Lemma select_users_spec cond t u :
  u ∈ select_users cond t <->
  t_users t !! fst u = Some (snd u) /\ eval_user_cond t (fst u) (snd u) cond = Some true.
Proof.
  unfold select_users. rewrite order_by_perm, list_elem_of_In, filter_In, <- list_elem_of_In.
  destruct u as [id r]. rewrite elem_of_map_to_list. simpl. unfold selects.
  destruct (eval_user_cond t id r cond) as [[]|]; naive_solver.
Qed.

Lemma select_users_keys cond t :
  StronglySorted (fun a b => user_id_leb a b = true /\ a <> b) (map fst (select_users cond t)).
Proof.
  destruct user_id_leb_facts as (Htot & Htr & _). unfold select_users.
  apply sorted_strictly.
  - apply order_by_sorted; [intros; apply Htot | intros ? ? ?; apply Htr].
  - rewrite order_by_perm. apply NoDup_map_filter, NoDup_fst_map_to_list.
Qed.

Lemma strictly_NoDup {K} (kleb : K -> K -> bool) l :
  StronglySorted (fun a b => kleb a b = true /\ a <> b) l -> NoDup l.
Proof.
  induction 1 as [|x l Hl IH Hx]; constructor; [|done]. intros Hin. rewrite Forall_forall in Hx.
  by destruct (Hx _ Hin).
Qed.

(** The rows of the second query, grouped. *)
Lemma select_attributes_grouped cond t :
  select_user_attributes cond t =
  concat (map (group_of (fun row => fst (fst row))
    (order_by row_name_leb (List.filter (fun row => match t_users t !! fst (fst row) with
                               | Some r => selects (eval_user_cond t (fst (fst row)) r cond)
                               | None => false
                               end) (map_to_list (t_user_attributes t)))))
    (map fst (select_users cond t))).
Proof.
  destruct user_id_leb_facts as (Htot & Htr & Has). unfold select_user_attributes.
  apply (order_by_groups user_id_leb); [done..|apply select_users_keys|].
  intros [[u n] v]. rewrite order_by_perm, list_elem_of_In, filter_In. simpl. intros [_ Hs].
  destruct (t_users t !! u) as [r|] eqn:Er; [|done].
  apply list_elem_of_fmap. exists (u, r). split; [done|]. apply select_users_spec. split; [done|].
  simpl. destruct (eval_user_cond t u r cond) as [[]|]; done.
Qed.

Lemma user_query_Ok {A} cond (f : Tables -> A) s a s' :
  user_query cond f s = (Ok a, s') -> a = f (db_tables s) /\ db_tables s' = db_tables s.
Proof. intros Hq%dexec_Ok. destruct (out_of_scope cond); by simplify_eq/=. Qed.

Lemma user_id_eqb_decide a b : user_id_eqb a b = bool_decide (a = b).
Proof. apply Bool.eq_iff_eq_true. by rewrite user_id_eqb_eq, bool_decide_eq_true. Qed.

Lemma read_user_id schema u rows user : read_user schema u rows = Ok user -> u_user_id user = fst u.
Proof.
  unfold read_user. intros Hu. apply result_bind_Ok in Hu as (attrs & _ & [= <-]).
  unfold materialize_protected_fields. simpl. repeat case_match; done.
Qed.

(** A listing that succeeds: the selected users in order, each read from its own rows. *)
Lemma list_users_where_Ok cond s us s' :
  list_users_where cond s = (Ok us, s') ->
  exists schema, schema_of (db_tables s) = Ok schema /\
  Forall2 (fun u ug =>
      read_user schema u (user_attribute_rows (db_tables s) (fst u)) = Ok (uag_user ug) /\
      uag_groups ug = Some (linked_groups (db_tables s) (fst u)))
    (select_users cond (db_tables s)) us.
Proof.
  unfold list_users_where. intros Hs. apply io_bind_Ok in Hs as (users & s1 & Hu & Hs).
  apply io_bind_Ok in Hs as (rows & s2 & Hr & Hs). apply io_bind_Ok in Hs as (schema & s3 & Hsch & Hs).
  apply user_query_Ok in Hu as [-> H1']. apply user_query_Ok in Hr as [-> H2'].
  apply sql_get_schema_Ok in Hsch as [Hsch _]. apply io_lift_Ok in Hs as [Hs _].
  rewrite H2', H1' in Hsch. rewrite H1' in Hs. exists schema. split; [done|].
  rewrite select_attributes_grouped in Hs. set (t := db_tables s) in *.
  pose proof (strictly_NoDup _ _ (select_users_keys cond t)) as Hnd.
  set (entries := map (fun u : UserId * UserRow => (u, linked_groups t u.1)) (select_users cond t)) in *.
  assert (map fst (select_users cond t) = map (fun ug : (UserId * UserRow) * list GroupDetails => fst (fst ug)) entries)
    as Hkeys by (subst entries; by rewrite map_map).
  rewrite Hkeys in Hs, Hnd. rewrite (attach_groups _ _ _ (fun u x => user_id_eqb_decide _ _) _ _ Hnd) in Hs.
  rewrite map_map in Hs. unfold entries in Hs. rewrite map_map in Hs. apply collect_map_Ok in Hs.
  eapply Forall2_impl_elem; [|exact Hs]. intros [id r] ug Hu Hug. simpl in Hug.
  apply map_ok_Ok in Hug as (user & Hread & <-). split; [|done]. simpl.
  apply select_users_spec in Hu as [Hl He]. simpl in Hl, He.
  rewrite (group_rows _ (fun id => match t_users t !! id with
    | Some r => selects (eval_user_cond t id r cond) | None => false end) id) in Hread; [done|].
  by rewrite Hl, He.
Qed.

(** The ids of the users listed. *)
Definition listed_ids (us : list UserAndGroups) : list UserId := map (fun ug => u_user_id (uag_user ug)) us.

Lemma list_users_where_ids cond s us s' :
  list_users_where cond s = (Ok us, s') -> listed_ids us = map fst (select_users cond (db_tables s)).
Proof.
  intros (schema & _ & Hus)%list_users_where_Ok.
  induction Hus as [|u ug sel us [Hu _] Hus IH]; simpl; [done|]. f_equal; [|done]. by eapply read_user_id.
Qed.

Lemma selected_ids f cond t id :
  get_user_filter_expr f = Ok cond ->
  id ∈ map fst (select_users cond t) <->
  exists r, t_users t !! id = Some r /\ eval_user (user_atom t id r) f = Some true.
Proof.
  intros Hc. rewrite list_elem_of_fmap. setoid_rewrite select_users_spec. split.
  - intros ([id' r] & -> & Hr & He). exists r. by rewrite <- (user_expr_meaning _ _ _ _ _ Hc).
  - intros (r & Hr & He). exists (id, r). by rewrite (user_expr_meaning _ _ _ _ _ Hc).
Qed.

(** ** [list_groups], the same way *)

Lemma group_name_leb_str x y :
  group_name_leb x y = str_leb (chars_to_lowercase (group_name_str (g_display_name x)))
    (chars_to_lowercase (group_name_str (g_display_name y))).
Proof. unfold group_name_leb, compare_str_case_insensitive, str_leb. by case_match. Qed.

Lemma group_name_leb_total x y : group_name_leb x y = true \/ group_name_leb y x = true.
Proof. rewrite !group_name_leb_str. apply str_leb_total. Qed.

Lemma group_name_leb_trans x y z :
  group_name_leb x y = true -> group_name_leb y z = true -> group_name_leb x z = true.
Proof. rewrite !group_name_leb_str. apply str_leb_trans. Qed.

Lemma Z_leb_facts :
  (forall a b, Z.leb a b = true \/ Z.leb b a = true) /\
  (forall a b c, Z.leb a b = true -> Z.leb b c = true -> Z.leb a c = true) /\
  (forall a b, Z.leb a b = true -> Z.leb b a = true -> a = b).
Proof. split_and!; intros *; rewrite ?Z.leb_le; lia. Qed.

Lemma select_groups_spec cond t g :
  g ∈ select_groups cond t <->
  t_groups t !! fst g = Some (snd g) /\ eval_group_cond t (fst g) (snd g) cond = Some true.
Proof.
  unfold select_groups. rewrite order_by_perm, list_elem_of_In, filter_In, <- list_elem_of_In.
  destruct g as [gid r]. rewrite elem_of_map_to_list. simpl. unfold selects.
  destruct (eval_group_cond t gid r cond) as [[]|]; naive_solver.
Qed.

Lemma select_groups_keys cond t :
  StronglySorted (fun a b => Z.leb a b = true /\ a <> b) (map fst (select_groups cond t)).
Proof.
  destruct Z_leb_facts as (Htot & Htr & _). unfold select_groups.
  apply sorted_strictly.
  - apply order_by_sorted; [intros; apply Htot | intros ? ? ?; apply Htr].
  - rewrite order_by_perm. apply NoDup_map_filter, NoDup_fst_map_to_list.
Qed.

Exercise description
The requested output is the line holding "Lemma group_name_leb_trans x" and every line after it up to the last line of the listing, exactly, with nothing else.

Solution to this exercise
Lemma group_name_leb_trans x y z :
  group_name_leb x y = true -> group_name_leb y z = true -> group_name_leb x z = true.
Proof. rewrite !group_name_leb_str. apply str_leb_trans. Qed.

Lemma Z_leb_facts :
  (forall a b, Z.leb a b = true \/ Z.leb b a = true) /\
  (forall a b c, Z.leb a b = true -> Z.leb b c = true -> Z.leb a c = true) /\
  (forall a b, Z.leb a b = true -> Z.leb b a = true -> a = b).
Proof. split_and!; intros *; rewrite ?Z.leb_le; lia. Qed.

Lemma select_groups_spec cond t g :
  g ∈ select_groups cond t <->
  t_groups t !! fst g = Some (snd g) /\ eval_group_cond t (fst g) (snd g) cond = Some true.
Proof.
  unfold select_groups. rewrite order_by_perm, list_elem_of_In, filter_In, <- list_elem_of_In.
  destruct g as [gid r]. rewrite elem_of_map_to_list. simpl. unfold selects.
  destruct (eval_group_cond t gid r cond) as [[]|]; naive_solver.
Qed.

Lemma select_groups_keys cond t :
  StronglySorted (fun a b => Z.leb a b = true /\ a <> b) (map fst (select_groups cond t)).
Proof.
  destruct Z_leb_facts as (Htot & Htr & _). unfold select_groups.
  apply sorted_strictly.
  - apply order_by_sorted; [intros; apply Htot | intros ? ? ?; apply Htr].
  - rewrite order_by_perm. apply NoDup_map_filter, NoDup_fst_map_to_list.
Qed.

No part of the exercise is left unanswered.